*WHAT YOU NEED TO DO*
For this listing, the lines between the one holding "Definition same_candidates (db" and the one holding "account_ingest seen db", inclusive, must be set down exactly.

[Opening TASK INPUT section]

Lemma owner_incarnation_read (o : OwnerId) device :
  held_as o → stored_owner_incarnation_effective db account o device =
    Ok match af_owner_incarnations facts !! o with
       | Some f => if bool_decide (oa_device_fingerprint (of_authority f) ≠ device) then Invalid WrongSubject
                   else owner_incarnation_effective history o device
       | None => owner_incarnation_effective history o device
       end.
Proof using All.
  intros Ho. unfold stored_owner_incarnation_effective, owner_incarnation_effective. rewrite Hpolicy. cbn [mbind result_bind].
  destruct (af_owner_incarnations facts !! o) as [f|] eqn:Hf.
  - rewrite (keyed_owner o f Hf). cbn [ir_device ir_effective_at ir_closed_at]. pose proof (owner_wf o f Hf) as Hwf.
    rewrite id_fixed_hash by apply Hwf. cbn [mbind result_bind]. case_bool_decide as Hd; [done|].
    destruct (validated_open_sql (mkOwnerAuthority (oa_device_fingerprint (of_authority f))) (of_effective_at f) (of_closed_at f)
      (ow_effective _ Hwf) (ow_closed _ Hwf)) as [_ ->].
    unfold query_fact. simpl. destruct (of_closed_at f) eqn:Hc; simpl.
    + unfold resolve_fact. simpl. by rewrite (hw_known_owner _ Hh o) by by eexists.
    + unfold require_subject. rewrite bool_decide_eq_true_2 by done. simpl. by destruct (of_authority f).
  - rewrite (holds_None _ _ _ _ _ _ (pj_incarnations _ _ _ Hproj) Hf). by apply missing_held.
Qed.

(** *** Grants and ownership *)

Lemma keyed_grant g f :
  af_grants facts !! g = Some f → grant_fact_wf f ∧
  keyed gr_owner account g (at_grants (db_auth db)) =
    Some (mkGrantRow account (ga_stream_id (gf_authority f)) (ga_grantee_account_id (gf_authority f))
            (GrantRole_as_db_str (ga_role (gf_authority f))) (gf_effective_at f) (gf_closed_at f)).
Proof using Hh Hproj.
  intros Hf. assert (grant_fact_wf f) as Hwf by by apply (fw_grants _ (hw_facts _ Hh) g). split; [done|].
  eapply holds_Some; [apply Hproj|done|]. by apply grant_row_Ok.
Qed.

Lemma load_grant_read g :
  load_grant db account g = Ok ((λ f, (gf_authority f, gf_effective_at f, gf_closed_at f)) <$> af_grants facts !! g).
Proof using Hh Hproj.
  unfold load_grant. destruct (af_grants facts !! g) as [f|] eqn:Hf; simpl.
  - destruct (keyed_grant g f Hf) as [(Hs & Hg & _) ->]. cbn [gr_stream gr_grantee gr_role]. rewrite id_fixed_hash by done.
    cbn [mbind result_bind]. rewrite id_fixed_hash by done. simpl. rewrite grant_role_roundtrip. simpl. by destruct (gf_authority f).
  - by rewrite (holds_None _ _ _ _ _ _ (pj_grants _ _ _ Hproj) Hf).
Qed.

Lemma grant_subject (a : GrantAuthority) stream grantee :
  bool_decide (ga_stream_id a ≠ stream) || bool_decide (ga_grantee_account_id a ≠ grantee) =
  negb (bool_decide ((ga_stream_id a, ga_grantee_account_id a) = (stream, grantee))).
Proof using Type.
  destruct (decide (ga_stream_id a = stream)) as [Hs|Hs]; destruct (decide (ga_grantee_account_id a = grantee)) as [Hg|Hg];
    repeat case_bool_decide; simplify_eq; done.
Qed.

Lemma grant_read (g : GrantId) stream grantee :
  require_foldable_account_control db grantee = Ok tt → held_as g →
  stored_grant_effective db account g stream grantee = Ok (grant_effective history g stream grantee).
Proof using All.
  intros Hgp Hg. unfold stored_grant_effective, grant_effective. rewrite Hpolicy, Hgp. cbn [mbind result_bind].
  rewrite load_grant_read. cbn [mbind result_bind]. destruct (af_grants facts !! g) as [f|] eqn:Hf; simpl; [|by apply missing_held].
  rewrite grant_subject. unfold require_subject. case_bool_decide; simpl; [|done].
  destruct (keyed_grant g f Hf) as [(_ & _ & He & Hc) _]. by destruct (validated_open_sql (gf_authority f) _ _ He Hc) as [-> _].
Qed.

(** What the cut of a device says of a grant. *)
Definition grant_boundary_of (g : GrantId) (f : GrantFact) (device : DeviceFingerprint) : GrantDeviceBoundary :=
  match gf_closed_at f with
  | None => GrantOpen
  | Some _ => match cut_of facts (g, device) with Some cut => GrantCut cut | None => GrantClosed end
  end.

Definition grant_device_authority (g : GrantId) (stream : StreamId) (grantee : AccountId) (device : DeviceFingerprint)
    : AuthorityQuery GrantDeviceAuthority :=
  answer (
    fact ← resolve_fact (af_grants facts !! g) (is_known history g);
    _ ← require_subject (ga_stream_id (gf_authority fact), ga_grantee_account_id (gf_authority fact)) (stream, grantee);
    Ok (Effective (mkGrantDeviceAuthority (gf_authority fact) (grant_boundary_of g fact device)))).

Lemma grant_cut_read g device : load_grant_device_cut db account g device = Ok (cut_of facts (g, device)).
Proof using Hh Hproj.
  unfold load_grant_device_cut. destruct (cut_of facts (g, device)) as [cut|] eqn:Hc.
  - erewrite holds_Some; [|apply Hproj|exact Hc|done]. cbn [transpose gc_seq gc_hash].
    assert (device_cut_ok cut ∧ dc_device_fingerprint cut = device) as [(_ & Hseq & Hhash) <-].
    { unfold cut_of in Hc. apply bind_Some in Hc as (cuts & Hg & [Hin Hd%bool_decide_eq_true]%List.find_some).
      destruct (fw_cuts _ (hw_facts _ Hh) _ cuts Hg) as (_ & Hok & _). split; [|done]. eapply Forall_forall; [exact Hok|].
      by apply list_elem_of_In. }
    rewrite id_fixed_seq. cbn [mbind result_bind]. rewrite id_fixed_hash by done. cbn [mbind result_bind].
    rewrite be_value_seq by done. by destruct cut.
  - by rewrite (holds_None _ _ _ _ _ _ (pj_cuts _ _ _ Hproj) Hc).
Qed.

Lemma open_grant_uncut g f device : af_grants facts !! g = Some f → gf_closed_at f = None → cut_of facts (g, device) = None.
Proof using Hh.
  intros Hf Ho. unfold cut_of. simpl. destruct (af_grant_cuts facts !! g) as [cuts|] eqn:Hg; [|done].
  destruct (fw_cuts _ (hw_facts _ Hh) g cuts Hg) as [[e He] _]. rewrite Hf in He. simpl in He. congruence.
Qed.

[Closing TASK INPUT section]
[Opening TASK INPUT section]

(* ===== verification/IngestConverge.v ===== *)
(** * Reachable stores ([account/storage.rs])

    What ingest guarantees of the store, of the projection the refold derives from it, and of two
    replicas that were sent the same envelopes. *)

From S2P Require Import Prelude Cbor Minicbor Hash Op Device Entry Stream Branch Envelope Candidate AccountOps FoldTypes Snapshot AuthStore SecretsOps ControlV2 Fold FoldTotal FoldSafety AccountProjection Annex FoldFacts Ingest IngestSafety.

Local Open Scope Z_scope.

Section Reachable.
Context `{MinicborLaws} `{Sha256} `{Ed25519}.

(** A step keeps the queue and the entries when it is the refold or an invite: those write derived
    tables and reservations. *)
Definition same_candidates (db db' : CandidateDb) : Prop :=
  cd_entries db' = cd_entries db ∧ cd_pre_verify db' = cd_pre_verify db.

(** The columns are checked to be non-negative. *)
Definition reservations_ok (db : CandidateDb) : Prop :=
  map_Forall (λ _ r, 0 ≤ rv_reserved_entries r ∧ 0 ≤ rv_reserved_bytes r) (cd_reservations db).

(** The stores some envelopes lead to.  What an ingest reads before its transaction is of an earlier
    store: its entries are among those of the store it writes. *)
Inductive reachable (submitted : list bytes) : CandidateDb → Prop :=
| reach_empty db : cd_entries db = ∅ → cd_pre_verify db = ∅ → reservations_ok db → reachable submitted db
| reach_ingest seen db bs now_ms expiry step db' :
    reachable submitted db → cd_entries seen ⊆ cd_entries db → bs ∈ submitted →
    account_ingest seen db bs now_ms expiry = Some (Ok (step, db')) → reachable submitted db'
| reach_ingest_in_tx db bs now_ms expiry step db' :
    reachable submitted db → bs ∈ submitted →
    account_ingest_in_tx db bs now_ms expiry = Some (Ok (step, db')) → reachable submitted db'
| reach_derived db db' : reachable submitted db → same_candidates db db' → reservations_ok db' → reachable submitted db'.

[Closing TASK INPUT section]

*RESPONSE*
Definition same_candidates (db db' : CandidateDb) : Prop :=
  cd_entries db' = cd_entries db ∧ cd_pre_verify db' = cd_pre_verify db.

(** The columns are checked to be non-negative. *)
Definition reservations_ok (db : CandidateDb) : Prop :=
  map_Forall (λ _ r, 0 ≤ rv_reserved_entries r ∧ 0 ≤ rv_reserved_bytes r) (cd_reservations db).

(** The stores some envelopes lead to.  What an ingest reads before its transaction is of an earlier
    store: its entries are among those of the store it writes. *)
Inductive reachable (submitted : list bytes) : CandidateDb → Prop :=
| reach_empty db : cd_entries db = ∅ → cd_pre_verify db = ∅ → reservations_ok db → reachable submitted db
| reach_ingest seen db bs now_ms expiry step db' :
    reachable submitted db → cd_entries seen ⊆ cd_entries db → bs ∈ submitted →
    account_ingest seen db bs now_ms expiry = Some (Ok (step, db')) → reachable submitted db'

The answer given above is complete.